### PROBLEM DETAILS
Transcribe exactly the line containing "- refine (HB" and each line after it, through the end of the entries, with nothing before or after.

### PROVIDED DATA
(** C6, witness: a store that gives both queries the same answer. *)
Lemma FindB_FindB2_one_algorithm_witness :
  exists o2 w2 e2,
    FindB2 (C := toy (storeOf [toy_doc "grpA" "u1"])) toyOwner "grpA" "loc1"
      t10 t11 0%nat = (o2, w2, e2)
    /\ exists results2,
         o2 = Ret results2
         /\ exists results1 e1,
              FindB (C := toy (storeOf [toy_doc "grpA" "u1"])) toyOwner "grpA" "loc1"
                t10 t11 0%nat = (Ret results1, w2, e1)
              /\ fmap (M := list) (fmap (M := option) FindBResult_UserId) results1
                 = fmap (M := list) (fmap (M := option) FindB2Result_UserId) results2.
Proof.
  run_toy. eexists. split; [reflexivity|].
  refine (proj2 (proj2 (FindB_FindB2_one_algorithm
                          (C := toy (storeOf [toy_doc "grpA" "u1"]))
                          toyOwner "grpA" "loc1" t10 t11 0%nat)) _ _ _ _ _).
  - intros tkns w1 e1 _. unfold answersAlike. simpl. intros _.
    eexists. split; [reflexivity|]. split; [reflexivity|].
    repeat constructor. unfold sameUserId. simpl. eexists. split; reflexivity.
  - vm_compute. reflexivity.
Defined.

(** C7, witness. *)
Lemma one_policy_per_document_witness :
  exists o w' evs,
    encryptRecord (C := toy emptyStore) toyOwner rec1 0%nat = (o, w', evs)
    /\ (forall msg msp pk r,
           CallEncrypt msg msp pk r ∈ evs ->
           abe_BooleanToMSP (Collaborators := toy emptyStore) (Set_ rec1) false = Ok msp
           /\ pk = ABEPK (keys toyOwner))
    /\ (length (filter (fun ev => isBooleanToMSP ev) evs) <= 1)%nat.
Proof.
  run_toy.
  refine (let H := one_policy_per_document (C := toy emptyStore) toyOwner rec1 0%nat
                     _ _ _ _ in
          conj (proj1 H) (proj1 (proj2 H))).
  vm_compute. reflexivity.
Defined.

(** C8, witness: a store that answers ["duplicate key"] to an insert and
    ["index unavailable"] to a query. *)
Lemma store_status_surfaces_witness :
  (exists e,
      (Insert (C := toy refusingStore) toyOwner [rec1] 0%nat).1.1 = Fail e
      /\ Error e = "duplicate key")
  /\ (exists e,
         (FindB (C := toy refusingStore) toyOwner "grpA" "loc1" t10 t11 0%nat).1.1
         = Fail e
         /\ Error e = "index unavailable").
Proof.
  pose proof (store_status_surfaces (C := toy refusingStore) toyOwner [rec1]
                "grpA" "loc1" t10 t11 0%nat
                _ _ _ _ _ _ _ _ _
                (eq_refl : Insert (C := toy refusingStore) toyOwner [rec1] 0%nat
                           = ((Insert (C := toy refusingStore) toyOwner [rec1]
                                 0%nat).1.1, _, _))
                (eq_refl : FindB (C := toy refusingStore) toyOwner "grpA" "loc1"
                             t10 t11 0%nat
                           = ((FindB (C := toy refusingStore) toyOwner "grpA" "loc1"
                                 t10 t11 0%nat).1.1, _, _))
                (eq_refl : FindB2 (C := toy refusingStore) toyOwner "grpA" "loc1"
                             t10 t11 0%nat
                           = ((FindB2 (C := toy refusingStore) toyOwner "grpA" "loc1"
                                 t10 t11 0%nat).1.1, _, _)))
    as (HI & _ & HB & _).
  split.
  - refine (proj1 (HI _ (mkInsertResponse "duplicate key") _) _); [|discriminate].
    apply (list_elem_of_lookup_2 _ 133%nat). vm_compute. reflexivity.
  - refine (HB _ (Some (mkFindResponse "index unavailable" [])) _ _); [|discriminate].
    apply (list_elem_of_lookup_2 _ 1%nat). vm_compute. reflexivity.
Defined.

### SOLUTION TO THIS TASK
  - refine (HB _ (Some (mkFindResponse "index unavailable" [])) _ _); [|discriminate].
    apply (list_elem_of_lookup_2 _ 1%nat). vm_compute. reflexivity.
Defined.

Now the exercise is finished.